Following the flotation, food and drink prices have increased nearly 40 percent. Some meat prices have even increased as much as 50 percent.

"People are buying half of what they did before, because it's gotten very expensive," an Egyptian butcher told the AP.

"They're buying less than before. Instead of buying five or six items they'll buy two, for example," a grocery clerk said. "No one knows what the prices will be next."

4. Egyptians have been forced to make spending cuts

Source: WikiMedia

Besides purchasing less food, Egyptians are finding other ways to save. 

More people are using public transport, they are sending their children to cheaper private schools, buying local instead of imported goods and even cutting back on their electricity use, the AP reports

But, for a third of Egypt's population, which lives on $1.9 a day or less, there's no room to cut back.

"For people who are more working class or poor, there's less room for belt-tightening at this point since such a large percentage of their salary was already devoted toward purchasing food," Timothy Kaldas, a non-resident fellow with the Tahrir Institute for Middle East policy, said.

5. Economic experts remain optimistic

Directly following the decision to float the pound, stocks jumped to an eight year peak in Egypt.

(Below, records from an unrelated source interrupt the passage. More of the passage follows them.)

Lemma total_zero {A} (w : Z -> A -> Z) m : (forall k x, m !! k = Some x -> w k x = 0) -> total w m = 0.
Proof.
  induction m as [|k x m Hk IH] using map_ind; intros Hz; [done|].
  rewrite total_insert, (Hz k x) by (done || apply lookup_insert_eq). rewrite IH; [done|].
  intros k' x' Hk'. apply Hz. rewrite lookup_insert_ne; [done|congruence].
Qed.

(** A new process with a new table *)
Lemma add_table_inv debt child new newf s :
  fd_inv debt s -> tables s !! new = None -> procs s !! child = None -> table_ok newf -> refcnt newf = 1 ->
  fd_inv (fun i => debt i - occ i (filp newf))
    (mk_fdsys (f_desc_table s) (<[new := newf]> (tables s)) (<[child := new]> (procs s)) (released s)).
Proof.
  intros [] Hnew Hchild Hf Hr. split; cbn.
  - intros t f. destruct (decide (t = new)) as [->|Hne]; [rewrite lookup_insert_eq; by intros [= <-]|].
    rewrite lookup_insert_ne by done. apply o_table0.
  - intros i. unfold uses. rewrite total_insert by done. rewrite o_cnt0. unfold uses. lia.
  - done.
  - intros t f. unfold users. rewrite total_insert by done. destruct (decide (t = new)) as [->|Hne].
    + rewrite lookup_insert_eq. intros [= <-]. rewrite bool_decide_eq_true_2 by done. rewrite total_zero; [lia|].
      intros p t' Hp. rewrite bool_decide_eq_false_2; [done|]. intros ->. destruct (o_proc0 p new Hp). congruence.
    + rewrite lookup_insert_ne by done. rewrite bool_decide_eq_false_2 by done. apply o_refs0.
  - intros p t. destruct (decide (p = child)) as [->|Hne].
    + rewrite lookup_insert_eq. intros [= <-]. by rewrite lookup_insert_eq.
    + rewrite lookup_insert_ne by done. intros Hp. destruct (decide (t = new)) as [->|Hn]; [by rewrite lookup_insert_eq|].
      rewrite lookup_insert_ne by done. by apply (o_proc0 p).
Qed.
(** C8. [Update] with a resource whose name is not in the registry
    allocates a new [Node] that carries the name and points back to this
    manager, enters it in the registry under the name, and hands it the
    resource; the call returns what the node's [updatedResource] returns.
    With [updatedResource] as the specification describes it (it returns
    whether the node changed) the call returns true, and [GetNames] then
    lists the name. *)
Theorem Update_unseen_name (resource : CiliumNode) (s : State) :
  nodes (mngr s) !! Name resource = None ->
  let node := fresh (dom (heap s)) in
  let created := newNode (Name resource) (self s) in
  let s' := exec (Update resource) s in
  let s'' := exec (@Update (withIngest _) resource) s in
  heap s !! node = None /\
  name created = Name resource /\ manager created = self s /\
  nodes (mngr s') = <[Name resource := node]> (nodes (mngr s)) /\
  CUpdatedResource node created resource ∈ calls s' /\
  heap s' !! node = Some (updatedResource resource created).1 /\
  eval (Update resource) s = (updatedResource resource created).2 /\
  Name resource ∈ eval GetNames s' /\
  nodes (mngr s'') = <[Name resource := node]> (nodes (mngr s)) /\
  heap s'' !! node = Some (set_resource (Some resource) created) /\
  eval (@Update (withIngest _) resource) s = true /\
  Name resource ∈ eval GetNames s''.
Proof.
  intros Hnew. cbn zeta.
  assert (Hfresh : heap s !! fresh (dom (heap s)) = None).
  { apply not_elem_of_dom, is_fresh. }
  assert (Hgen : forall P : NodePkg,
    let r := @updatedResource P resource (newNode (Name resource) (self s)) in
    nodes (mngr (exec (@Update P resource) s))
      = <[Name resource := fresh (dom (heap s))]> (nodes (mngr s)) /\
    CUpdatedResource (fresh (dom (heap s))) (newNode (Name resource) (self s)) resource
      ∈ calls (exec (@Update P resource) s) /\
    heap (exec (@Update P resource) s) !! fresh (dom (heap s)) = Some r.1 /\
    eval (@Update P resource) s = r.2).
  { intros P. cbn zeta. unfold exec, eval. rewrite Update_run, Hnew.
    cbn [default fst snd]. rewrite deref_emit.
    change (deref ?p (set_mngr ?m ?s0)) with (deref p s0).
    rewrite deref_store.
    unfold store, emit, set_mngr, set_nodes, set_heap. cbn [heap mngr calls nodes].
    rewrite !lookup_insert_eq.
    repeat split.
    apply elem_of_app. right. apply list_elem_of_singleton. reflexivity. }
  destruct (Hgen _) as (E1 & E2 & E3 & E4).
  destruct (Hgen (withIngest _)) as (F1 & F2 & F3 & F4).
  repeat split; try done.
  - apply GetNames_elem_of. rewrite E1, lookup_insert_eq. by eexists.
  - rewrite F4. cbn. by apply bool_decide_eq_true_2.
  - apply GetNames_elem_of. rewrite F1, lookup_insert_eq. by eexists.
Qed.

(** C9. The value [Resync] passes to [SetAllocatedIPs] under "available"
    is the sum, over the nodes visited, of [availableIPs - usedIPs], the
    addresses to spare; "used" carries the sum of [usedIPs] and "needed"
    the sum of [neededIPs].  The sums are those of Go's [int]: the exact
    sums whenever these fit in an [int]. *)
Theorem Resync_available_gauge_is_spare (s : State) :
  let sts := map (fun v => stats v.1) (visits (callsOf Resync s)) in
  let used := sumZ (map usedIPs sts) in
  let spare := sumZ (map (fun st => availableIPs st - usedIPs st) sts) in
  let needed := sumZ (map neededIPs sts) in
  allocatedIPs (callsOf Resync s) =
    [("used", GoInt.wrap used); ("available", GoInt.wrap spare);
     ("needed", GoInt.wrap needed)] /\
  (GoInt.InRange used -> GoInt.InRange spare -> GoInt.InRange needed ->
   allocatedIPs (callsOf Resync s) =
     [("used", used); ("available", spare); ("needed", needed)]).
Proof.
  cbn zeta.
  pose proof (loopCalls_allocatedIPs (eval GetNodesByNeededAddresses s) s) as Hall.
  assert (Hw : allocatedIPs (callsOf Resync s) =
    let sts := map (fun v => stats v.1) (visits (callsOf Resync s)) in
    [("used", GoInt.wrap (sumZ (map usedIPs sts)));
     ("available", GoInt.wrap (sumZ (map (fun st => availableIPs st - usedIPs st) sts)));
     ("needed", GoInt.wrap (sumZ (map neededIPs sts)))]).
  { rewrite (Resync_totals s) at 1. cbn zeta.
    unfold allocatedIPs in *. by rewrite omap_app, Hall. }
  split; [exact Hw |].
  intros Hu Hs Hn. rewrite Hw. cbn zeta.
  by rewrite !wrap_id.
Qed.
(** * TACS distributed block-CSR core: PMat, its preconditioners and the
      2x2 block kernels.

    The development embeds [PMat.c] (the parallel matrix, [PSOR],
    [AdditiveSchwarz], [ApproximateSchur], [GlobalSchurMat]) and the
    block-size-2 kernels of [BCSRMatMult2.c] as Rocq functions, and proves
    the properties of the design specification about them.

    Conventions.  Array indices and dimensions are natural numbers (the
    [int] values of the source are indices into arrays that fit in an
    [int]); the signed quantities of [applyBCs] and the numbers printed by
    [printNzPattern] are integers, the latter with the wrap-around of a
    32-bit [int].  The loops of the source are functions by recursion on
    the number of iterations left.  A read outside an array gives [0.0] and
    a write outside an array is dropped; the theorems carry the bounds
    under which the writes they speak of are inside.  Methods of classes
    whose code is not part of the sources are parameters of a section, or
    are modelled from the specification where a claim is about their
    effect; the doc comment of each such definition says so. *)

From Stdlib Require Import ZArith List Lia Bool String Ascii.
From Stdlib Require Import DecimalString.
From stdpp Require Import base list.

The Egyptian Exchange (EGX) 30 index leaped by more than 8 percent, with many stocks rising their 10 percent daily limits, according to The National. With only a 3.6 percent gain, the EGX 100 didn't fair quite as well.

Investors have returned to Egypt, buying bonds, and reserves in foreign currency are rising.

The IMF, the government and other economic experts expect the inflation to ease later this year.